_Exercise goal_. The entries below hold a line with "Definition key_tag (i" and a line with "resident_fpr ← master_fingerprint Resident;". Return those lines and all that lie between them, exactly and only.

◇ ◇ ◇

(* ===== verification/BitcoinHandlers.v ===== *)
(** * The handlers of the Bitcoin application ([apps/bitcoin/app/src])

    Registration of accounts and identity keys, addresses, extended keys, and the dispatch of
    requests ([main.rs]). The codec of messages and the cleartext descriptions of descriptors,
    whose tables the build generates, are the class [HandlerCrate]. *)

From S2P Require Import Prelude Text Bip388 WalletPolicy Musig Script Account Psbt PsbtAccount MusigSession SignPsbt.

(** ** Messages *)

Record IdentitySignature : Type := { identity_pubkey : list Z; identity_sig_bytes : list Z }.
Record RegisteredIdentityEntry : Type := { entry_pubkey : list Z; entry_name : list Z; entry_por : list Z }.
(** [Account] and [AccountCoordinates] have one variant each. *)
Inductive Request `{BitcoinCrate} : Type :=
| GetVersion
| Exit
| GetMasterFingerprint (tree : KeyTree)
| GetExtendedPubkey (tree : KeyTree) (display : bool) (path : list Z) (identity_index : option Z)
| RegisterAccount (name : list Z) (account : WalletPolicy) (registered_identities : option (list RegisteredIdentityEntry))
    (key_signatures : option (list (option IdentitySignature))) (show_cleartext : bool)
| GetAddress (display : bool) (name : option (list Z)) (account : WalletPolicy) (por : list Z)
    (coordinates : WalletPolicyCoordinates) (identity_index : option Z)
| SignPsbt (psbt : list Z)
| RegisterIdentityKey (name pubkey : list Z).
Inductive Response : Type :=
| Version (version : list Z)
| MasterFingerprint (fingerprint : Z)
| ExtendedPubkey (xpub : list Z) (identity_sig : option IdentitySignature)
| AccountRegistered (account_id hmac : list Z)
| Address (address : list Z) (identity_sig : option IdentitySignature)
| PsbtSigned (signed : SignedInputs)
| IdentityKeyRegistered (key_id hmac : list Z)
| ResponseError (error : Error).

(** [decode_request] gives the position that the decoder stops at. *)
Class HandlerCrate `{BitcoinCrate} := {
  decode_request : list Z -> option (Request * nat);
  encode_response : Response -> list Z;
  confusion_score : DescriptorTemplate -> Z;
  to_cleartext : DescriptorTemplate -> list (list Z);
  display_path : list Z -> list Z;
  base58_check : list Z -> list Z;
}.

Definition BIP32_TESTNET_PUBKEY_VERSION : Z := 0x043587CF.
Definition NUMS_COMPRESSED_PUBKEY : list Z :=
  [0x02; 0x50; 0x92; 0x9b; 0x74; 0xc1; 0xa0; 0x49; 0x54; 0xb7; 0x8b; 0x4b; 0x60; 0x35; 0xe9; 0x7a; 0x5e;
   0x07; 0x8a; 0x5a; 0x0f; 0x28; 0xec; 0x96; 0xd5; 0x47; 0xbf; 0xee; 0x9a; 0xce; 0x80; 0x3a; 0xc0].
Definition MAX_CONFUSION_SCORE : Z := 3600.

(** [{:02x}] of every byte. *)
Definition hex_text (l : list Z) : list Z := concat (map (fun b => [hex_digit (Z.shiftr b 4); hex_digit (Z.land b 15)]) l).

Section handlers.
Context `{BitcoinCrate, SighashCrate, !SigningCrate, !XpubCrate, HexCrate, AccountCrate, Curve, TaggedHash, ScriptCrate,
  SigningSdk, TaprootCrate, !HandlerCrate}.

(** [bytes.try_into()] for an array. *)
Definition try_array (n : nat) (e : Error) (l : list Z) : outcome Error (list Z) :=
  if (length l =? n)%nat then Ok l else Err e.
Definition compressed (pubkey_bytes : list Z) : list Z := (pubkey_bytes !!! 64%nat mod 2 + 2) :: slice 1 32 pubkey_bytes.

(** ** Identity signatures *)

Definition compute_identity_signature (msg_type object : list Z) (identity_index : Z) : outcome Error IdentitySignature :=
  let id_path := identity_derivation_path (Some identity_index) in
  id_node ← ok_or (sdk_derive_hd_node id_path) EKeyDerivationFailed;
  let id_pubkey_bytes := to_public_bytes (privkey id_node) in
  msg ← build_identity_message msg_type object;
  signature ← ok_or (schnorr_sign (privkey id_node) msg) ESigningFailed;
  Ok {| identity_pubkey := compressed id_pubkey_bytes; identity_sig_bytes := signature |}.
Definition identity_signature_for (msg_type object : list Z) (identity_index : option Z) :
    outcome Error (option IdentitySignature) :=
  match identity_index with
  | Some i => s ← compute_identity_signature msg_type object i; Ok (Some s)
  | None => Ok None
  end.

(** ** Registration of accounts *)

Fixpoint registered_names (l : list RegisteredIdentityEntry) : outcome Error (list (list Z * list Z)) :=
  match l with
  | [] => Ok []
  | entry :: l =>
      pubkey ← try_array 33 EInvalidIdentitySignature (entry_pubkey entry);
      ik ← outcome_map_err (fun _ => EInvalidIdentitySignature) (identity_key_new pubkey);
      por_bytes ← try_array 32 EInvalidProofOfRegistrationLength (entry_por entry);
      guard_err (negb (bool_decide (por_bytes = por_new (identity_get_id ik (entry_name entry))))) EInvalidProofOfRegistration;;
      names ← registered_names l;
      Ok ((pubkey, entry_name entry) :: names)
  end.
Definition find_name (names : list (list Z * list Z)) (pubkey : list Z) : option (list Z) :=
  snd <$> List.find (fun '(pk, _) => bool_decide (pk = pubkey)) names.
Definition verify_key_signature (names : list (list Z * list Z)) (key_info : KeyInformation) (sig : IdentitySignature) :
    outcome Error (option (list Z)) :=
  identity_pubkey ← try_array 33 EInvalidIdentitySignature (identity_pubkey sig);
  signature ← try_array 64 EInvalidIdentitySignature (identity_sig_bytes sig);
  ok_or (from_compressed identity_pubkey) EInvalidIdentitySignature;;
  msg ← outcome_map_err (fun _ => EInvalidIdentitySignature) (build_identity_message MSG_TYPE_XPUB (xpub_encode (pubkey key_info)));
  guard_err (negb (schnorr_verify identity_pubkey msg signature)) EInvalidIdentitySignature;;
  Ok (find_name names identity_pubkey).
(** The names of the signers of keys, as far as there are signatures. *)
Fixpoint verify_key_signatures (names : list (list Z * list Z)) (keys : list KeyInformation)
    (signatures : list (option IdentitySignature)) : outcome Error (list (option (list Z))) :=
  match keys with
  | [] => Ok []
  | key_info :: keys =>
      name ← match head signatures with
             | Some (Some sig) => verify_key_signature names key_info sig
             | _ => Ok None
             end;
      rest ← verify_key_signatures names keys (tail signatures);
      Ok (name :: rest)
  end.

(** The label of a key that has no name. *)
Definition label_key (standard_fpr resident_fpr : Z) (key_info : KeyInformation) : ST App Error (option (list Z)) :=
  let xpub_bytes := xpub_encode (pubkey key_info) in
  let compressed_pubkey := slice 45 33 xpub_bytes in
  if bool_decide (compressed_pubkey = NUMS_COMPRESSED_PUBKEY) then mret (Some (lit "dummy"))
  else
    match origin_info key_info with
    | None => mret None
    | Some origin =>
        let path := map child_into (derivation_path origin) in
        hd_node ← match (if fingerprint origin =? standard_fpr then Some Standard
                         else if fingerprint origin =? resident_fpr then Some Resident else None) with
                  | Some t => try_ok (derive_hd_node t path)
                  | None => mret None
                  end;
        match hd_node with
        | Some hd_node =>
            if bool_decide (compressed_pubkey = to_public_compressed (privkey hd_node))
               && bool_decide (slice 13 32 xpub_bytes = chaincode hd_node)
            then mret (Some (lit "our key"))
            else mret None
        | None => mret None
        end
    end.
Fixpoint label_keys (standard_fpr resident_fpr : Z) (keys : list KeyInformation) (names : list (option (list Z))) :
    ST App Error (list (option (list Z))) :=
  match keys, names with
  | key_info :: keys, name :: names =>
      label ← match name with Some _ => mret name | None => label_key standard_fpr resident_fpr key_info end;
      rest ← label_keys standard_fpr resident_fpr keys names;
      mret (label :: rest)
  | _, _ => mret []
  end.

Definition key_tag (i : nat) (name : option (list Z)) : list Z :=
  lit "Key @" ++ decimal (Z.of_nat i) ++ match name with Some signer => lit " (" ++ signer ++ lit ")" | None => [] end.
Definition wallet_policy_pairs (name : list Z) (wallet_policy : WalletPolicy) (key_auth_names : list (option (list Z)))
    (show_cleartext : bool) : list TagValue :=
  let template := descriptor_template wallet_policy in
  line (lit "Account") name ::
  (if show_cleartext && (confusion_score template <=? MAX_CONFUSION_SCORE) then
     imap (fun i desc => line (lit "Spending path #" ++ decimal (Z.of_nat i + 1)) desc) (to_cleartext template)
   else [line (lit "Descriptor template") (descriptor_template_raw wallet_policy)]) ++
  imap (fun i key_info => line (key_tag i (default None (key_auth_names !! i))) (display_info key_info))
    (key_information wallet_policy).

Definition handle_register_account (name : list Z) (wallet_policy : WalletPolicy)
    (registered_identities : option (list RegisteredIdentityEntry))
    (key_signatures : option (list (option IdentitySignature))) (show_cleartext : bool) : ST App Error Response :=
  identity_key_names ← lift (registered_names (default [] registered_identities));
  key_auth_names ← lift (verify_key_signatures identity_key_names (key_information wallet_policy) (default [] key_signatures));
  standard_fpr ← master_fingerprint Standard;
  resident_fpr ← master_fingerprint Resident;
  key_auth_names ← label_keys standard_fpr resident_fpr (key_information wallet_policy) key_auth_names;
  confirm (ReviewAccount (wallet_policy_pairs name wallet_policy key_auth_names show_cleartext));;
  let id := get_id wallet_policy name in
  mret (AccountRegistered id (por_new id)).

(** ** Registration of identity keys *)

Definition handle_register_identity_key (name pubkey : list Z) : ST App Error Response :=
  (if bool_decide (name = []) || (255 <? length name)%nat then fail EInvalidRequest else mret tt);;
  compressed ← lift (try_array 33 EInvalidKey pubkey);
  identity_key ← lift (outcome_map_err (fun _ => EInvalidKey) (identity_key_new compressed));
  confirm (ReviewIdentity [line (lit "Name") name; line (lit "Public key") (hex_text identity_key)]);;
  let id := identity_get_id identity_key name in
  mret (IdentityKeyRegistered id (por_new id)).

(** ** Addresses *)

Definition handle_get_address (name : option (list Z)) (wallet_policy : WalletPolicy) (por : list Z)
    (coordinates : WalletPolicyCoordinates) (display : bool) (identity_index : option Z) : ST App Error Response :=
  hmac ← lift (match length por with
               | 0%nat => Ok None
               | 32%nat => Ok (Some por)
               | _ => Err EInvalidProofOfRegistrationLength
               end);
  hmac ← lift (ok_or hmac EDefaultAccountsNotSupported);
  let id := get_id wallet_policy (default [] name) in
  lift (guard_err (negb (bool_decide (hmac = por_new id))) EInvalidProofOfRegistration);;
  address ← lift (outcome_map_err (fun _ => EInvalidWalletPolicy) (get_address wallet_policy coordinates));
  (if display then
     confirm (ReviewAddress (match name with Some name => [line (lit "Account") name] | None => [] end ++
                             [line (lit "Address") address]))
   else mret tt);;
  identity_sig ← lift (match identity_index with
                       | Some i =>
                           script ← outcome_map_err (fun _ => EInvalidWalletPolicy)
                             (policy_to_script wallet_policy (is_change coordinates) (address_index coordinates));
                           identity_signature_for MSG_TYPE_OUTPUT script (Some i)
                       | None => Ok None
                       end);
  mret (Address address identity_sig).

(** ** Extended keys *)

Definition handle_get_master_fingerprint (tree : KeyTree) : ST App Error Response :=
  fpr ← master_fingerprint tree;
  mret (MasterFingerprint fpr).
Definition handle_get_extended_pubkey (tree : KeyTree) (path : list Z) (display : bool) (identity_index : option Z) :
    ST App Error Response :=
  (if (256 <? length path)%nat then fail EDerivationPathTooLong else mret tt);;
  (if bool_decide (is_Some identity_index) && negb (bool_decide (tree = Standard)) then fail EInvalidParameter else mret tt);;
  hd_node ← derive_hd_node tree path;
  let pubkey_bytes := to_public_bytes (privkey hd_node) in
  let depth := w8 (Z.of_nat (length path)) in
  parent_fpr ← match length path with
               | 0%nat => mret 0
               | 1%nat => master_fingerprint tree
               | n =>
                   parent_node ← derive_hd_node tree (take (n - 1) path);
                   mret (pub_fingerprint (privkey parent_node))
               end;
  let child_number := default 0 (last path) in
  let xpub := be_bytes 4 BIP32_TESTNET_PUBKEY_VERSION ++ [depth] ++ be_bytes 4 parent_fpr ++ be_bytes 4 child_number ++
              chaincode hd_node ++ compressed pubkey_bytes in
  (if display then
     let xpub_base58 := base58_check xpub in
     let identity := if bool_decide (tree = Standard) then is_identity_path path else None in
     confirm (match identity with
              | Some None => ReviewIdentityKey None [line (lit "Identity key") xpub_base58]
              | Some (Some i) => ReviewIdentityKey (Some i) [line (lit "Compressed pubkey") (hex_text (compressed pubkey_bytes))]
              | None => ReviewXpub tree [line (lit "Path") (display_path path); line (lit "Public key") xpub_base58]
              end)
   else mret tt);;
  identity_sig ← lift (identity_signature_for MSG_TYPE_XPUB xpub identity_index);
  mret (ExtendedPubkey xpub identity_sig).

(** ** Requests *)

(** [todo!()] panics; [sdk::exit] does not return. *)
Definition handle_request (request : Request) : ST App Error Response :=
  match request with
  | GetVersion => panic
  | Exit => diverge
  | GetMasterFingerprint tree => handle_get_master_fingerprint tree
  | GetExtendedPubkey tree display path identity_index => handle_get_extended_pubkey tree path display identity_index
  | RegisterAccount name account registered_identities key_signatures show_cleartext =>
      handle_register_account name account registered_identities key_signatures show_cleartext
  | RegisterIdentityKey name pubkey => handle_register_identity_key name pubkey
  | GetAddress display name account por coordinates identity_index =>
      handle_get_address name account por coordinates display identity_index
  | SignPsbt psbt => signed ← handle_sign_psbt psbt; mret (PsbtSigned signed)
  end.
(** An error is a response. *)
Definition answer (m : ST App Error Response) : ST App Error Response := fun app =>
  match m app with (Err e, app) => (Ok (ResponseError e), app) | r => r end.
Definition process_message (request : list Z) : ST App Error (list Z) :=
  match decode_request request with
  | None => mret (encode_response (ResponseError EInvalidRequest))
  | Some (decoded_request, position) =>
      if negb (position =? length request)%nat then mret (encode_response (ResponseError EInvalidRequest))
      else
        response ← answer (handle_request decoded_request);
        mret (encode_response response)
  end.
End handlers.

◇ ◇ ◇

_Finished task_.
Definition key_tag (i : nat) (name : option (list Z)) : list Z :=
  lit "Key @" ++ decimal (Z.of_nat i) ++ match name with Some signer => lit " (" ++ signer ++ lit ")" | None => [] end.
Definition wallet_policy_pairs (name : list Z) (wallet_policy : WalletPolicy) (key_auth_names : list (option (list Z)))
    (show_cleartext : bool) : list TagValue :=
  let template := descriptor_template wallet_policy in
  line (lit "Account") name ::
  (if show_cleartext && (confusion_score template <=? MAX_CONFUSION_SCORE) then
     imap (fun i desc => line (lit "Spending path #" ++ decimal (Z.of_nat i + 1)) desc) (to_cleartext template)
   else [line (lit "Descriptor template") (descriptor_template_raw wallet_policy)]) ++
  imap (fun i key_info => line (key_tag i (default None (key_auth_names !! i))) (display_info key_info))
    (key_information wallet_policy).

Definition handle_register_account (name : list Z) (wallet_policy : WalletPolicy)
    (registered_identities : option (list RegisteredIdentityEntry))
    (key_signatures : option (list (option IdentitySignature))) (show_cleartext : bool) : ST App Error Response :=
  identity_key_names ← lift (registered_names (default [] registered_identities));
  key_auth_names ← lift (verify_key_signatures identity_key_names (key_information wallet_policy) (default [] key_signatures));
  standard_fpr ← master_fingerprint Standard;
  resident_fpr ← master_fingerprint Resident;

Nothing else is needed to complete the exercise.